I have 2 sites with different domains, a.com and b.com. I am sending a piece data from a.com to b.com using window.postMessage with b.com loaded into an iframe on a.com. After that, I attempt to make the received data into a cookie on b.com - but it appears to be limited by state partitioning. I have [Firefox],
Partitioned cookie or storage access was provided to “b.com” because it is loaded in the third-party context and dynamic state partitioning is enabled.

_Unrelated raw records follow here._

Lemma sendRows_state fields formats rs st : (sendRows fields formats rs st).1.2 = st.
Proof.
  induction rs as [|row rs IH]; [done|]. cbn [sendRows]. cbv [mbind W_bind liftW send].
  destruct (map_err _ _); [|done..].
  destruct (sendRows fields formats rs st) as [[r st'] out]. exact IH.
Qed.
Lemma pgRows_state r a b formats st : (pgRows r a b formats st).1.2 = st.
Proof.
  unfold pgRows. cbv [mbind W_bind liftW]. destruct (map_err _ _) as [l|e|w]; [|done..].
  pose proof (sendRows_state (rs_Fields r) formats l st) as H.
  by destruct (sendRows _ _ _ _) as [[x st'] out].
Qed.

Lemma pageEnd_bounds maxRows a n : (a <= n)%nat -> (a <= pageEnd maxRows a n <= n)%nat.
Proof. intros H. unfold pageEnd. destruct (_ && _) eqn:E; [|lia]. bool_to_prop. lia. Qed.

Lemma pg_inv_statement name s st :
  pg_inv st -> statement_ok s ->
  name = "" \/ (size (pg_statements st) < 1024)%nat ->
  pg_inv (set_statements (<[name := s]> (pg_statements st)) st).
Proof.
  intros [H1 H2 H3 H4] Hs Hn. split; cbn; [by apply map_Forall_insert_2|done| |done].
  apply named_bound_insert; [done|]. tauto.
Qed.
Lemma pg_inv_portal name p st :
  pg_inv st -> portal_ok p -> name = "" \/ (size (pg_portals st) < 1024)%nat ->
  pg_inv (set_portals (<[name := p]> (pg_portals st)) st).
Proof.
  intros [H1 H2 H3 H4] Hp Hn. split; cbn; [done|by apply map_Forall_insert_2|done|].
  apply named_bound_insert; [done|]. tauto.
Qed.
Lemma pg_inv_update name f st :
  pg_inv st -> (forall p, pg_portals st !! name = Some p -> portal_ok (f p)) ->
  pg_inv (updatePortal name f st).
Proof.
  intros [H1 H2 H3 H4] Hf. split; cbn; [done| |done|by apply named_bound_alter].
  apply map_Forall_lookup. intros i p.
  destruct (decide (name = i)) as [<-|Hne].
  - rewrite lookup_alter_eq. destruct (pg_portals st !! name) as [q|] eqn:E; cbn; intros H;
      [|done]. injection H as <-. by apply Hf.
  - rewrite lookup_alter_ne by done. apply H2.
Qed.
Lemma pg_inv_delete_statement name st :
  pg_inv st -> pg_inv (set_statements (delete name (pg_statements st)) st).
Proof.
  intros [H1 H2 H3 H4]. split; cbn; [by apply map_Forall_delete|done| |done].
  by apply named_bound_delete.
Qed.
Lemma pg_inv_delete_portal name st :
  pg_inv st -> pg_inv (set_portals (delete name (pg_portals st)) st).
Proof.
  intros [H1 H2 H3 H4]. split; cbn; [done|by apply map_Forall_delete|done|].
  by apply named_bound_delete.
Qed.

Lemma bindArguments_no_panic oids formats i params :
  (i + length params <= length oids)%nat -> is_panic (bindArguments oids formats i params) = false.
Proof.
  revert i; induction params as [|d params IH]; intros i Hl; [done|]. cbn in Hl |- *.
  destruct (lookup_lt_is_Some_2 oids i ltac:(lia)) as [oid ->].
  apply bind_no_panic; [apply pgParameter_no_panic|intros v _].
  apply bind_no_panic; [apply IH; lia|done].
Qed.

(** A guard on the number of named entries, read off. *)
Lemma named_guard {A} (m : gmap string A) name :
  ((1024 <=? size m)%nat && negb (name =?s "")) = false -> name = "" \/ (size m < 1024)%nat.
Proof. rewrite andb_false_iff, negb_false_iff, Nat.leb_gt, String.eqb_eq. tauto. Qed.

Context {Up : @Upstream V} `{LU : !UpstreamLaws Up} `{LP : !SqlparserLaws P}.

Lemma executeW_good q d st (Q : Result -> pgState -> Prop) :
  pg_inv st ->
  (forall r s', result_wf (Some r) -> Q r (set_session s' st)) ->
  goodW (executeW q d) st Q.
Proof.
  intros Hi HQ. apply goodW_session; [done|destruct d; [apply Describe_safe|apply Execute_safe]|].
  intros r s' H. apply HQ. destruct d; [by eapply Describe_wf|by eapply Execute_wf].
Qed.
(* ===== verification/Mysql.v ===== *)
(** * The MySQL protocol ([mysql.go])

    The go-mysql server reads the commands of a connection and calls the methods of
    [mysqlHandler]; each method is a definition over the session.  Building the
    rows of an answer is the library's; its documented behaviour is a law.
    Contexts and deadlines are left out. *)
From S2P Require Export Query.
Open Scope Z_scope.
Open Scope go_scope.

(** ** [mysql.Result] of go-mysql *)
Record MyField := mk_MyField { mf_Name : string; mf_Type : MysqlType; mf_Charset : Z }.
Record MyResultset := mk_MyResultset {
  mr_Fields : list MyField;
  mr_FieldNames : gmap string nat;
  mr_RowDatas : list string
}.
Record MyResult := mk_MyResult {
  my_Status : ServerStatus;
  my_InsertId : Z;
  my_AffectedRows : Z;
  my_Resultset : option MyResultset
}.

Class SimpleResultset := {
  (** [mysql.BuildSimpleResultset(names, values, binary)] *)
  BuildSimpleResultset : list string -> list (list value) -> bool -> string + MyResultset
}.
(** There is a field for every name. *)
Class SimpleResultsetLaws (B : SimpleResultset) : Prop := {
  BuildSimpleResultset_fields names values binary r :
    BuildSimpleResultset names values binary = inr r -> length (mr_Fields r) = length names
}.

Section mysql.
Context `{U : UnicodeTables} `{F : GoFloat} `{J : GoJson} `{P : Sqlparser} `{V : Vendor}.
Context `{B : SimpleResultset}.

(** ** [mysqlResult] *)

(** One value: booleans become integers and vectors JSON, whose error is ignored. *)
Definition mysqlCell (v : value) : value :=
  match v with
  | VBool x => VInt64 (if x then 1 else 0)
  | VFloats l => VString (match jsonMarshalFloats l with inr b => b | inl _ => "" end)
  | v => v
  end.

(** The loop that preserves field metadata, run when there are no rows. *)
Fixpoint mysqlFields (i : nat) (fs : list Field) (rs : MyResultset) : res MyResultset :=
  match fs with
  | [] => Ok rs
  | f :: fs' =>
      if (i <? length (mr_Fields rs))%nat then
        mysqlFields (S i) fs'
          (mk_MyResultset (<[i := mk_MyField (f_Name f) (f_Type f) (f_Charset f)]> (mr_Fields rs))
             (<[f_Name f := i]> (mr_FieldNames rs)) (mr_RowDatas rs))
      else Panic "index out of range"
  end.

(** [mysqlResult] *)
Definition mysqlResult (r : Result) (binary : bool) : res MyResult :=
  let out := mk_MyResult SERVER_STATUS_AUTOCOMMIT (r_InsertId r) (r_AffectedRows r) in
  match r_Resultset r with
  | None => Ok (out None)
  | Some r =>
      let values := map (map mysqlCell) (rs_Values r) in
      rs ← of_sum (BuildSimpleResultset (map f_Name (rs_Fields r)) values binary);
      rs ← (if (length values =? 0)%nat then mysqlFields 0 (rs_Fields r) rs else Ok rs);
      Ok (out (Some rs))
  end.

Context {Up : @Upstream V}.

(** ** The methods of [mysqlHandler] *)

(** [run] *)
Definition run (q : string) (binary : bool) : M MyResult :=
  r ← Execute q;
  lift (mysqlResult r binary).

(** [UseDB] *)
Definition UseDB (db : string) : M unit := handleUseDB db.
(** [HandleQuery] *)
Definition HandleQuery (q : string) : M MyResult := run q false.
(** [HandleFieldList] *)
Definition HandleFieldList : M MyResult :=
  throw (Errorf "COM_FIELD_LIST is not supported; use DESCRIBE table").

(** [HandleStmtPrepare]: the numbers of parameters and of columns *)
Definition HandleStmtPrepare (q : string) : M (Z * nat) :=
  '(normalized, n) ← lift (bindSQL q "mysql" [] true);
  r ← Describe normalized;
  mret (n, match r_Resultset r with Some rs => length (rs_Fields rs) | None => 0%nat end).

(** [HandleStmtExecute] *)
Definition HandleStmtExecute (q : string) (args : list value) : M MyResult :=
  '(q, _) ← lift (bindSQL q "mysql" args false);
  run q true.

(** [HandleStmtClose] *)
Definition HandleStmtClose : M unit := mret tt.
(** [HandleOtherCommand] *)
Definition HandleOtherCommand : M unit := throw (Errorf "unsupported MySQL command").

(** ** Commands *)
Inductive mysqlCommand :=
| ComInitDB (db : string)
| ComQuery (q : string)
| ComFieldList
| ComStmtPrepare (q : string)
| ComStmtExecute (q : string) (args : list value)
| ComStmtClose
| ComOther.

(** The method the library calls for a command, its answer dropped. *)
Definition mysqlCommandM (c : mysqlCommand) : M unit :=
  match c with
  | ComInitDB db => UseDB db
  | ComQuery q => _ ← HandleQuery q; mret tt
  | ComFieldList => _ ← HandleFieldList; mret tt
  | ComStmtPrepare q => _ ← HandleStmtPrepare q; mret tt
  | ComStmtExecute q args => _ ← HandleStmtExecute q args; mret tt
  | ComStmtClose => HandleStmtClose
  | ComOther => HandleOtherCommand
  end.
End mysql.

So I am trying to use the Storage Access API to allow the cookie to be saved. I see that
requestStorageAccess()requests [...] need to be run inside some kind of user gesture-based event handler
The problem with this is that the b.com iframe on a.com is not shown (display: none). Is there a way I can prompt a response from users with something like confirm and have that work as a "user gesture-based event handler" instead of them interacting directly with the invisible b.com iframe?
I have seen multiple answers on Stack Exchange which suggest that window.postMessage is completely valid. First, there was a huge iframe pitfall (classic iframes). Now there is state partitioning, which besides being an annoyance in itself, requires user interaction (a dealbreaker). More and more this is seeming like a terrible hack and not the robust solution it was made out to be.
This is for science at this point (since the other method of cross-domain communication - a redirect with params - should also work for my use case).